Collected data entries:
(** ** One entry more *)

(** [chunk->Insert] in a chunk with a free slot and [size_++]: [ex] must count
    the chunks passed on the way. *)
Lemma insert_at d ex p k v :
  dict_wf d ex -> 0 <= p < chunk_num_ d -> Chunk.size_ (at_ d p) < 14 -> 0 <= k < 2 ^ 64 ->
  to_map d !! k = None -> (forall q, occ q (path (chunk_num_ d) k p) <= occ q ex) ->
  exists c' i, Chunk.Insert (at_ d p) k v (Sign (Hash k)) = Ret (c', i) /\
    let d' := with_size (upd d p (fun _ => c')) (u64 (size_ d + 1)) in
    dict_wf d' [] /\ to_map d' = <[k := v]> (to_map d) /\
    GetInternal d' k = Ret (Some (p, i)).
Proof.
  intros Hwf Hp Hs Hk Hno Hex. destruct (at_wf _ _ Hwf Hp) as [Hc Hm].
  destruct (chunk_Insert_spec _ k v Hc Hs Hk) as (c' & i & HI & Hc' & HP & Hov & Hmig & Ht & Hv).
  exists c', i. split; [done|]. cbn zeta.
  set (f := fun _ : Chunk.chunk V => c').
  destruct (entries_upd d p f Hwf Hp) as (rest & rest' & E1 & E2 & P1 & P2).
  unfold f in E2, P2. rewrite HP in E2. rewrite (chunk_paths_perm _ _ _ _ HP) in P2.
  rewrite (chunk_paths_cons p) in P2 by done. fold f in E2, P2.
  assert (HE : entries (upd d p f) ≡ₚ (k, v) :: entries d) by (by rewrite E2, E1).
  rewrite (size_u64 d 1) by (eauto || (pose proof (size_bound d Hwf); lia)).
  set (d' := with_size _ _).
  assert (Hd' : dict_core d').
  { apply core_upd; [by eauto|done|done|unfold f; congruence| |].
    - rewrite HE. apply NoDup_cons. split; [by apply to_map_None|apply (dw_nodup _ Hwf)].
    - rewrite HE, (dw_size _ Hwf). cbn [length]. lia. }
  assert (Hwf' : dict_wf d' []).
  { split; [done|]. intros q Hq. change (chunk_num_ d') with (chunk_num_ d) in Hq |- *.
    pose proof (dw_cov _ _ Hwf q Hq) as HL. change (at_ d') with (at_ (upd d p f)).
    change (shape d') with (shape (upd d p f)).
    rewrite at_upd by (apply (dw_len _ Hwf) || lia). rewrite app_nil_r, P2.
    specialize (Hex q). rewrite occ_app, P1, occ_app in HL. rewrite !occ_app.
    case_decide; [subst; unfold f; rewrite Hov|]; cbn [fst]; lia. }
  split; [done|]. split.
  - destruct (to_map_cons d d' k v) as [-> _]; [apply (dw_nodup _ Hd')|done|done].
  - assert (Hat : at_ d' p = c').
    { change (at_ d') with (at_ (upd d p f)).
      by rewrite at_upd, decide_True by (apply (dw_len _ Hwf) || lia). }
    pose proof (Sign_range (Hash k)).
    apply (GetInternal_at d' [] p i k (Sign (Hash k))); [done|done|by rewrite Hat|lia|].
    rewrite Hat. unfold Chunk.Get. by rewrite (list_lookup_total_correct _ _ _ Hv).
Qed.

(** ** Expiry *)

Definition expires (check_func : CheckFuncT) k v : Prop :=
  match check_func with
  | Some f => f k v false = false
  | None => False
  end.

(** [m'] is [m] without some of its expired entries. *)
Definition purge check_func m m' : Prop :=
  m' ⊆ m /\ forall k v, m !! k = Some v -> m' !! k = None -> expires check_func k v.

#[global] Instance purge_refl cf : Reflexive (purge cf).
Proof. intros m. split; [done|congruence]. Qed.

#[global] Instance purge_trans cf : Transitive (purge cf).
Proof.
  intros m1 m2 m3 [H1 E1] [H2 E2]. split; [by etrans|]. intros k v Hk Hk'.
  destruct (m2 !! k) as [w|] eqn:E; [|by eapply E1].
  pose proof (lookup_weaken _ _ _ _ E H1). simplify_eq. by eapply E2.
Qed.

Lemma purge_None m m' : purge None m m' -> m' = m.
Proof.
  intros [Hs He]. apply map_eq. intros k. destruct (m' !! k) as [v|] eqn:E.
  - symmetry. by eapply lookup_weaken.
  - destruct (m !! k) as [v|] eqn:E'; [|done]. by destruct (He k v).
Qed.

Lemma purge_delete cf m k v : m !! k = Some v -> expires cf k v -> purge cf m (delete k m).
Proof.
  intros Hk He. split; [apply delete_subseteq|]. intros k' v' Hk' Hd.
  destruct (decide (k' = k)) as [->|]; [by simplify_eq|].
  rewrite lookup_delete_ne in Hd by done. congruence.
Qed.

Lemma purge_absent cf m m' k : purge cf m m' -> m !! k = None -> m' !! k = None.
Proof. intros [Hs _] Hk. by eapply lookup_weaken_None. Qed.

Lemma InUse_lookup (c : Chunk.chunk V) i :
  (i < length (Chunk.tags_ c))%nat -> Chunk.InUse c i = true ->
  exists tag, Chunk.tags_ c !! i = Some tag /\ tag <> 0.
Proof.
  intros Hi Hu. unfold Chunk.InUse in Hu. b2p. exists (Chunk.tags_ c !!! i).
  split; [|done]. by apply list_lookup_lookup_total_lt.
Qed.

Lemma expire_loop_total ids d ex pos f :
  dict_wf d ex -> 0 <= pos < chunk_num_ d -> (forall i, i ∈ ids -> (i < 14)%nat) ->
  exists d', expire_loop ids d pos f = Ret d' /\ dict_wf d' ex /\
    purge (Some f) (to_map d) (to_map d') /\ shrinks d d'.
Proof.
  revert d. induction ids as [|id ids IH]; intros d Hwf Hpos Hids; [by exists d|].
  cbn [expire_loop]. destruct (at_wf _ _ Hwf Hpos) as [Hc _].
  assert (Hid : (id < 14)%nat) by (apply Hids; set_solver).
  assert (Hids' : forall i, i ∈ ids -> (i < 14)%nat) by (intros; apply Hids; set_solver).
  destruct (Chunk.InUse (at_ d pos) id) eqn:Hu; [|by apply IH].
  destruct (InUse_lookup _ _ ltac:(by rewrite (wf_tags _ Hc)) Hu) as (tag & Ht & Hn).
  pose proof (slot_entry _ _ _ _ Hwf Hpos Ht Hn) as Hin.
  destruct (Chunk.Get (at_ d pos) id) as [k v] eqn:EG. cbn [fst snd].
  destruct (f k v false) eqn:Ef; [by apply IH|].
  destruct (Delete_total d ex k Hwf) as (d1 & -> & Hwf1 & Hm1 & Hsh1 & _).
  cbn [mbind outcome_bind].
  destruct (IH d1) as (d' & -> & Hwf' & Hp' & Hsh'); [done|rewrite (sh_num _ _ Hsh1); lia|done|].
  exists d'. split_and!; [done|done| |by etrans].
  etrans; [|exact Hp']. rewrite Hm1. apply (purge_delete _ _ k v); [|done].
  eapply to_map_lookup; [by eauto|]. eapply elem_of_entries; eauto.
Qed.

Lemma expire_total d ex pos cf :
  dict_wf d ex -> 0 <= pos < chunk_num_ d ->
  exists d', expire d pos cf = Ret d' /\ dict_wf d' ex /\
    purge cf (to_map d) (to_map d') /\ shrinks d d'.
Proof.
  intros Hwf Hpos. unfold expire. destruct cf as [f|]; [|by exists d].
  destruct (_ <=? _); [|by exists d].
  apply expire_loop_total; [done|done|]. intros i. rewrite elem_of_seq. lia.
Qed.

(** ** The loop *)

(** A table that is not full has a chunk with a free slot. *)
Lemma not_Full_chunk d :
  dict_core d -> Full d = false -> exists c, 0 <= c < chunk_num_ d /\ Chunk.size_ (at_ d c) < 14.
Proof.
  intros Hd HF. pose proof (pow2_num_range _ (dw_num _ Hd)) as HN. pose proof (size_bound d Hd).
  unfold Full, kMaxLoadFactor in HF. rewrite (dw_cap _ Hd), !u64_small in HF by lia. b2p.
  destruct (decide (Exists (fun c => Chunk.size_ c < 14) (chunk_table_ d))) as [He|He].
  - apply Exists_exists in He as (c & Hin & Hc). apply list_elem_of_lookup in Hin as [i Hi].
    pose proof (lookup_lt_Some _ _ _ Hi) as Hlt. rewrite (dw_len _ Hd) in Hlt.
    exists (Z.of_nat i). split; [lia|]. unfold at_. rewrite Nat2Z.id.
    by rewrite (list_lookup_total_correct _ _ _ Hi).
  - exfalso. apply not_Exists_Forall in He; [|intros ?; apply _].
    pose proof (dw_size _ Hd) as Hs. unfold entries in Hs.
    rewrite (concat_length_full _ 14) in Hs.
    + unfold shape in Hs. rewrite length_fmap, (dw_len _ Hd) in Hs. lia.
    + intros l (c & -> & Hin)%list_elem_of_fmap. rewrite Forall_forall in He.
      specialize (He c Hin). pose proof (dw_chunk _ Hd) as Hc. rewrite Forall_forall in Hc.
      specialize (Hc c Hin). pose proof (ents_length c (wf_tags _ Hc) (wf_value _ Hc)).
      pose proof (wf_size _ Hc). simpl in He. lia.
Qed.

Lemma Full_shrinks d d' : dict_core d -> dict_core d' -> shrinks d d' -> Full d = false -> Full d' = false.
Proof.
  intros Hd Hd' Hsh HF. pose proof (pow2_num_range _ (dw_num _ Hd)) as HN.
  pose proof (size_bound d Hd). pose proof (size_bound d' Hd') as Hb. rewrite (sh_num _ _ Hsh) in Hb.
  pose proof (sh_size _ _ Hsh). unfold Full, kMaxLoadFactor in *.
  rewrite (sh_cap _ _ Hsh). rewrite (dw_cap _ Hd), !u64_small in * by lia. b2p.
  apply Z.leb_gt. lia.
Qed.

Work order: Reproduce exactly every line that sits between the start of the entries and the line bearing "rewrite (chunk_paths_cons p)", counting both of those lines.

Written response:
(** ** One entry more *)

(** [chunk->Insert] in a chunk with a free slot and [size_++]: [ex] must count
    the chunks passed on the way. *)
Lemma insert_at d ex p k v :
  dict_wf d ex -> 0 <= p < chunk_num_ d -> Chunk.size_ (at_ d p) < 14 -> 0 <= k < 2 ^ 64 ->
  to_map d !! k = None -> (forall q, occ q (path (chunk_num_ d) k p) <= occ q ex) ->
  exists c' i, Chunk.Insert (at_ d p) k v (Sign (Hash k)) = Ret (c', i) /\
    let d' := with_size (upd d p (fun _ => c')) (u64 (size_ d + 1)) in
    dict_wf d' [] /\ to_map d' = <[k := v]> (to_map d) /\
    GetInternal d' k = Ret (Some (p, i)).
Proof.
  intros Hwf Hp Hs Hk Hno Hex. destruct (at_wf _ _ Hwf Hp) as [Hc Hm].
  destruct (chunk_Insert_spec _ k v Hc Hs Hk) as (c' & i & HI & Hc' & HP & Hov & Hmig & Ht & Hv).
  exists c', i. split; [done|]. cbn zeta.
  set (f := fun _ : Chunk.chunk V => c').
  destruct (entries_upd d p f Hwf Hp) as (rest & rest' & E1 & E2 & P1 & P2).
  unfold f in E2, P2. rewrite HP in E2. rewrite (chunk_paths_perm _ _ _ _ HP) in P2.
  rewrite (chunk_paths_cons p) in P2 by done. fold f in E2, P2.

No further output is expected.